• **What you should do**
Return the data below exactly, but only from the line containing "(** * ImtConflictPerfTestGen.py: the" through the line containing "and the properties", with both of those lines included.

• **Data for analysis**
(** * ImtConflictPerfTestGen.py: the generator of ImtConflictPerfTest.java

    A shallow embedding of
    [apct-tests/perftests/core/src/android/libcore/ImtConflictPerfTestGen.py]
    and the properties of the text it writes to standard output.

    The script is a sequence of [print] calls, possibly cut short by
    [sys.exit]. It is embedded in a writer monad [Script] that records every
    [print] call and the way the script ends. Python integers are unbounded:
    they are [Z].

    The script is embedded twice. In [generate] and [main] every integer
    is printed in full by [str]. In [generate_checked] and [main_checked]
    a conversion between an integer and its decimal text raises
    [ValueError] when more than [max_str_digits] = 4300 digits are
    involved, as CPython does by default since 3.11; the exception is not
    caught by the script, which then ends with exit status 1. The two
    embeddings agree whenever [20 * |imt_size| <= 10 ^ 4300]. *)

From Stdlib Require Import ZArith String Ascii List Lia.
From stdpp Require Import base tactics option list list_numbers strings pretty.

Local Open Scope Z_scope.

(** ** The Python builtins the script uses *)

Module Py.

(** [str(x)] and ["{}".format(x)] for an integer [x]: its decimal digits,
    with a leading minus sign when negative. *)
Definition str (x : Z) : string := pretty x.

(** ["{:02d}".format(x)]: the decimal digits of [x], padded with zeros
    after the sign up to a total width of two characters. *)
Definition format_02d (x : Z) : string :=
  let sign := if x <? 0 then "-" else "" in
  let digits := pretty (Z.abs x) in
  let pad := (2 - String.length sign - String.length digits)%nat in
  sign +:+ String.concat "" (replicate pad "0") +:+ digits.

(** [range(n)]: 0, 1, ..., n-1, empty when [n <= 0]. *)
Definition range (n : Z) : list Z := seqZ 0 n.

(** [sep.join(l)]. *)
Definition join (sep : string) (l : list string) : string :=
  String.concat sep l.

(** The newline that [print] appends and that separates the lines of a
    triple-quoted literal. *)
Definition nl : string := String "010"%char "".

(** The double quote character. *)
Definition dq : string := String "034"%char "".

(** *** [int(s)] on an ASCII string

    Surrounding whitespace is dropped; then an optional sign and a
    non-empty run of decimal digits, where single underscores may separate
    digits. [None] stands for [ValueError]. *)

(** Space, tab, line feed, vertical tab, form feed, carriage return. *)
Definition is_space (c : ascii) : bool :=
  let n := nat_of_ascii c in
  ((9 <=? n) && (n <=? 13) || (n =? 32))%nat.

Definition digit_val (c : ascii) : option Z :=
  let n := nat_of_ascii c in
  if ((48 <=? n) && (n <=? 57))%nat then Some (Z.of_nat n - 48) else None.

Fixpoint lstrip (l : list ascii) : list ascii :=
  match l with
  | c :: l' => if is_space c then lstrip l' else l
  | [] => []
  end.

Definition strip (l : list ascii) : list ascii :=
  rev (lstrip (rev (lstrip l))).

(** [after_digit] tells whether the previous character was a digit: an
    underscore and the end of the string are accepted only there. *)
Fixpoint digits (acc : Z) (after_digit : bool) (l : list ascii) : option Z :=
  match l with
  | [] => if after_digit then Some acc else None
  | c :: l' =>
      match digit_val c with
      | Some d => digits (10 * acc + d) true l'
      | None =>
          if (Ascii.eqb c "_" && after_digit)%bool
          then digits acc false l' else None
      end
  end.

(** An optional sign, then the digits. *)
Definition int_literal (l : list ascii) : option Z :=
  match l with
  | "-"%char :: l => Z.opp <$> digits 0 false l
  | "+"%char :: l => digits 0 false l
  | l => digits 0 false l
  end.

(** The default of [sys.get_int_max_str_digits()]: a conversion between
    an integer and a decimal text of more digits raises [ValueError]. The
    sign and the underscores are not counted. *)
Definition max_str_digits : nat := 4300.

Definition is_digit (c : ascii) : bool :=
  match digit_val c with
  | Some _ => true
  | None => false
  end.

---

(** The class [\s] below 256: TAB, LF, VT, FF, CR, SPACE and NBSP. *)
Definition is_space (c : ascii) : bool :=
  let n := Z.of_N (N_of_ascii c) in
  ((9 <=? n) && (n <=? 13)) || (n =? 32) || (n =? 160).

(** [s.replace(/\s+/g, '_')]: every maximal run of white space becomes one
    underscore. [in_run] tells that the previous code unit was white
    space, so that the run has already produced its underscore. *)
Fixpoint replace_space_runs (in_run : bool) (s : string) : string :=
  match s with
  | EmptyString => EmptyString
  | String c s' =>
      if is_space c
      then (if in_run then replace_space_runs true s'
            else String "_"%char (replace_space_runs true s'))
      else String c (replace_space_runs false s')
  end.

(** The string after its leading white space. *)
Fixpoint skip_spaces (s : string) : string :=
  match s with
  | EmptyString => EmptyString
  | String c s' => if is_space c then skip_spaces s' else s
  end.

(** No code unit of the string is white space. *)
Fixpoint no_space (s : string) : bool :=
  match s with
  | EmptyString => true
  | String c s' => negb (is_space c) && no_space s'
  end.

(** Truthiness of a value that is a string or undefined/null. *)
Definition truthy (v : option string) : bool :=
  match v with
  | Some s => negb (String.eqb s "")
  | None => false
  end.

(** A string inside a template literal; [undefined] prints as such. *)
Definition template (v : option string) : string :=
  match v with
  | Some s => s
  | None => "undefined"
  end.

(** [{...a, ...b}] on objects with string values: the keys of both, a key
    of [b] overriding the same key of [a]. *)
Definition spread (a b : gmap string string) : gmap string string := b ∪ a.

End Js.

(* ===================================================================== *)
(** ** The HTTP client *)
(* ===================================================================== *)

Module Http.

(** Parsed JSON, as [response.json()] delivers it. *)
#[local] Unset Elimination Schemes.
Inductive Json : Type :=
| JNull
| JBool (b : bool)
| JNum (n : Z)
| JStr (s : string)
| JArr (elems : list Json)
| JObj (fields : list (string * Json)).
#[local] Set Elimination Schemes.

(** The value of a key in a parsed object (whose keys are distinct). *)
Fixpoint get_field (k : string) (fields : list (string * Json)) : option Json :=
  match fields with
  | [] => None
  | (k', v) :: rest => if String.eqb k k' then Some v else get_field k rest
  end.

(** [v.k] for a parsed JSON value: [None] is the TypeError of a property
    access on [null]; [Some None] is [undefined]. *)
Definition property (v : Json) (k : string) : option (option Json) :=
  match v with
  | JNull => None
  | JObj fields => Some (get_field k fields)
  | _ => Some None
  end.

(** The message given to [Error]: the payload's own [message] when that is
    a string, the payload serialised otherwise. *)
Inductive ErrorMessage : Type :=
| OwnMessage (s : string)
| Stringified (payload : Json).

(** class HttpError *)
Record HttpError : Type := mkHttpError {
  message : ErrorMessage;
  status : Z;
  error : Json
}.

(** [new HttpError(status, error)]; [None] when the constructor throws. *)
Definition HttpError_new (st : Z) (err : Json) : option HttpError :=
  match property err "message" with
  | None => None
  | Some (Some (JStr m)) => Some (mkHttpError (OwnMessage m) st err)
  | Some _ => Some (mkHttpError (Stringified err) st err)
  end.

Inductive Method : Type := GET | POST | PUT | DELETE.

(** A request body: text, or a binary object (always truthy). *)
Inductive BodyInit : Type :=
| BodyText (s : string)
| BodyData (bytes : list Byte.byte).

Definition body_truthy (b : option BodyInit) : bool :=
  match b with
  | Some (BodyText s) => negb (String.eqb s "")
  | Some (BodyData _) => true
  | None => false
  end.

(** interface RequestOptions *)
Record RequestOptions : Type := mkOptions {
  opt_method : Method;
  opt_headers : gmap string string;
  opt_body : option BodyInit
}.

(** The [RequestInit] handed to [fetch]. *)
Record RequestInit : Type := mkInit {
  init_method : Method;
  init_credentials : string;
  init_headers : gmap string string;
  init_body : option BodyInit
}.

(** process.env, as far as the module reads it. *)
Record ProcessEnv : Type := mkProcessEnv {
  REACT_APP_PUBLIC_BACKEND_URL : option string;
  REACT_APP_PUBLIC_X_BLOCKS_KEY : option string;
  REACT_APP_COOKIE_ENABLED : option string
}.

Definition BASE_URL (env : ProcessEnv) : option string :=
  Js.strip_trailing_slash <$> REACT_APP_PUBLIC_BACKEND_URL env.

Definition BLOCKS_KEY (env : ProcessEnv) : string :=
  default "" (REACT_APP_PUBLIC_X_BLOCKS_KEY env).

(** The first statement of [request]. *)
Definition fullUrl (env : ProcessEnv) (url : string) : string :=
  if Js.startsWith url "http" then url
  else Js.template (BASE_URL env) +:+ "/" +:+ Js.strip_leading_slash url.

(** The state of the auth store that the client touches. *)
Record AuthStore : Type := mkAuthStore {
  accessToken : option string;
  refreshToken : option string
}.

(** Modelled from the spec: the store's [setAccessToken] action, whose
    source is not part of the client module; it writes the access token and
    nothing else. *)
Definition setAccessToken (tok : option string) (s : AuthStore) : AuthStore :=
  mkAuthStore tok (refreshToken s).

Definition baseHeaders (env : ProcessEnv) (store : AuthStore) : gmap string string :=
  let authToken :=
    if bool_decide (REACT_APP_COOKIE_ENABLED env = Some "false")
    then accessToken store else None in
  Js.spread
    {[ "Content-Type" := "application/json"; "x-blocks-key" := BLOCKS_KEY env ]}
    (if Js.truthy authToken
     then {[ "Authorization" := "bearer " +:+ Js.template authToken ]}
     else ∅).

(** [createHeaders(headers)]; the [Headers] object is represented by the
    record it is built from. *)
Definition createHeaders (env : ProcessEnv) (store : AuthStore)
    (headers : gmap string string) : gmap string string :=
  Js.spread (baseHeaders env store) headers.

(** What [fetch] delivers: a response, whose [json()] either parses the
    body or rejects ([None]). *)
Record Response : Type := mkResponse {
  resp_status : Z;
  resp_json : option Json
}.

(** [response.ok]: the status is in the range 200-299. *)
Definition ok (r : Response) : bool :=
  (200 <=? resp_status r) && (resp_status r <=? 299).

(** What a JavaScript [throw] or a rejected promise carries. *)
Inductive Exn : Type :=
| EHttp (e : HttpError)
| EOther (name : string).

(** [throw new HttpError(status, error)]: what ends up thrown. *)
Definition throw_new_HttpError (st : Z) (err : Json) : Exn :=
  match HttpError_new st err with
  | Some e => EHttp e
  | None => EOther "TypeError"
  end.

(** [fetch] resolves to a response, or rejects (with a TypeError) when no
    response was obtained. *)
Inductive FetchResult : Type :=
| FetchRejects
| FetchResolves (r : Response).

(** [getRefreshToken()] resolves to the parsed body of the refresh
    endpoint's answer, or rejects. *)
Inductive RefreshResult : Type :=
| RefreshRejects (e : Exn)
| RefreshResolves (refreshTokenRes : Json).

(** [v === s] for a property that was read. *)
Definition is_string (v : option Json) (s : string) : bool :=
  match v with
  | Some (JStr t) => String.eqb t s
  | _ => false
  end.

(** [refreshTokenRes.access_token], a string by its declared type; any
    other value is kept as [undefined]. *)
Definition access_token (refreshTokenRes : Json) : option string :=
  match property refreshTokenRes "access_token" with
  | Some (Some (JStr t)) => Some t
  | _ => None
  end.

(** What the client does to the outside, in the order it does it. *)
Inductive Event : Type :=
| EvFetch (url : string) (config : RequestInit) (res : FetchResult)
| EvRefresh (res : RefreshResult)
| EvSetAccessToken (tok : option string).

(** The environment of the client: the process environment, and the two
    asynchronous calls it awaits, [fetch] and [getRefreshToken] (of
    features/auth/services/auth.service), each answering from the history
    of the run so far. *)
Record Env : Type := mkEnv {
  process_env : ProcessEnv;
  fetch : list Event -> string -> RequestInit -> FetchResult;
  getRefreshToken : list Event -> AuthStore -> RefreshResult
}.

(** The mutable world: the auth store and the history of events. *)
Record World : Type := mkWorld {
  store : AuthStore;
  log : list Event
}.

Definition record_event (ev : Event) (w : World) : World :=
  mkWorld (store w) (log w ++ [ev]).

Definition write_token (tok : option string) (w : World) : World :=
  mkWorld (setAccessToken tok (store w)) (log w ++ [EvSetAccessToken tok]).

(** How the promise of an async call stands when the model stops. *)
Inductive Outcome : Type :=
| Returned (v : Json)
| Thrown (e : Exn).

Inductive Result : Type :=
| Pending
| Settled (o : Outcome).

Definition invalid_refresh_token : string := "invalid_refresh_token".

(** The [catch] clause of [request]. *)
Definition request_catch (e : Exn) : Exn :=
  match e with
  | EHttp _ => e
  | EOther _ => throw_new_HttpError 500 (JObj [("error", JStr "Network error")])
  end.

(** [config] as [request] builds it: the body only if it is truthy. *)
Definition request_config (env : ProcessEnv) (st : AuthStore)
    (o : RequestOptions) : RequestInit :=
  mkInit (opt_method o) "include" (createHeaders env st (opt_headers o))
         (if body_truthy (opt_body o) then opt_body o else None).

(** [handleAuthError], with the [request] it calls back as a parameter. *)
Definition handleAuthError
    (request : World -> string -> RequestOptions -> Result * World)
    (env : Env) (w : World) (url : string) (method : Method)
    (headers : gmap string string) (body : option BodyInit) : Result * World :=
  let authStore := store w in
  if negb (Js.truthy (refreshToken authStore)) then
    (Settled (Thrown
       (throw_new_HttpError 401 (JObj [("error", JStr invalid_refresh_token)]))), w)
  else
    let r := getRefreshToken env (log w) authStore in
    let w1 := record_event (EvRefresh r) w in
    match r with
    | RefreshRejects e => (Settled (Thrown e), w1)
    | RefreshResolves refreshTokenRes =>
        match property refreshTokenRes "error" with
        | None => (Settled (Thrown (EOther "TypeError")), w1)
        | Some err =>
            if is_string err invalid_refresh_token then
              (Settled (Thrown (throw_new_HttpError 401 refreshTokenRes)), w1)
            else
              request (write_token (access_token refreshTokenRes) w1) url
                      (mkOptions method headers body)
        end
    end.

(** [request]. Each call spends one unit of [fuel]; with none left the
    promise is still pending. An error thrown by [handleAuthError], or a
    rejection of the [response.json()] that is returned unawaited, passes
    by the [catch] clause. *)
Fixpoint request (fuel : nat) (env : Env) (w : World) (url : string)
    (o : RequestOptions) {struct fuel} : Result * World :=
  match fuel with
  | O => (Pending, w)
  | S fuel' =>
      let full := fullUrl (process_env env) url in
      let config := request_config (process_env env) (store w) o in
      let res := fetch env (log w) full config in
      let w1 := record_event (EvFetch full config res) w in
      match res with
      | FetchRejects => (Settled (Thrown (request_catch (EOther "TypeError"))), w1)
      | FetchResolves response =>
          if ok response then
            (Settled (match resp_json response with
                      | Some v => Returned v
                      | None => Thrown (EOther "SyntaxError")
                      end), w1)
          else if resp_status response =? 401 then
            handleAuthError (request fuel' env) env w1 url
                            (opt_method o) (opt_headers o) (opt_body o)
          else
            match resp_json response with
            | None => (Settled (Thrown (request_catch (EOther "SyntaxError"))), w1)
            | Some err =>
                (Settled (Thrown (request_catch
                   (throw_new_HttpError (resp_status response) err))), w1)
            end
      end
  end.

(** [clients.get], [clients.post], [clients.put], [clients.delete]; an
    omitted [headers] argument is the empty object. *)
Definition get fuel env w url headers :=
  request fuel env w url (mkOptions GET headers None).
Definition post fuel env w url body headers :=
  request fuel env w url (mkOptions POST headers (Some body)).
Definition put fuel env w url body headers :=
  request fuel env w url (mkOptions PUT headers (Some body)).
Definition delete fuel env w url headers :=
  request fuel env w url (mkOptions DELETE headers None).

• **Your solution**
(** * ImtConflictPerfTestGen.py: the generator of ImtConflictPerfTest.java

    A shallow embedding of
    [apct-tests/perftests/core/src/android/libcore/ImtConflictPerfTestGen.py]
    and the properties of the text it writes to standard output.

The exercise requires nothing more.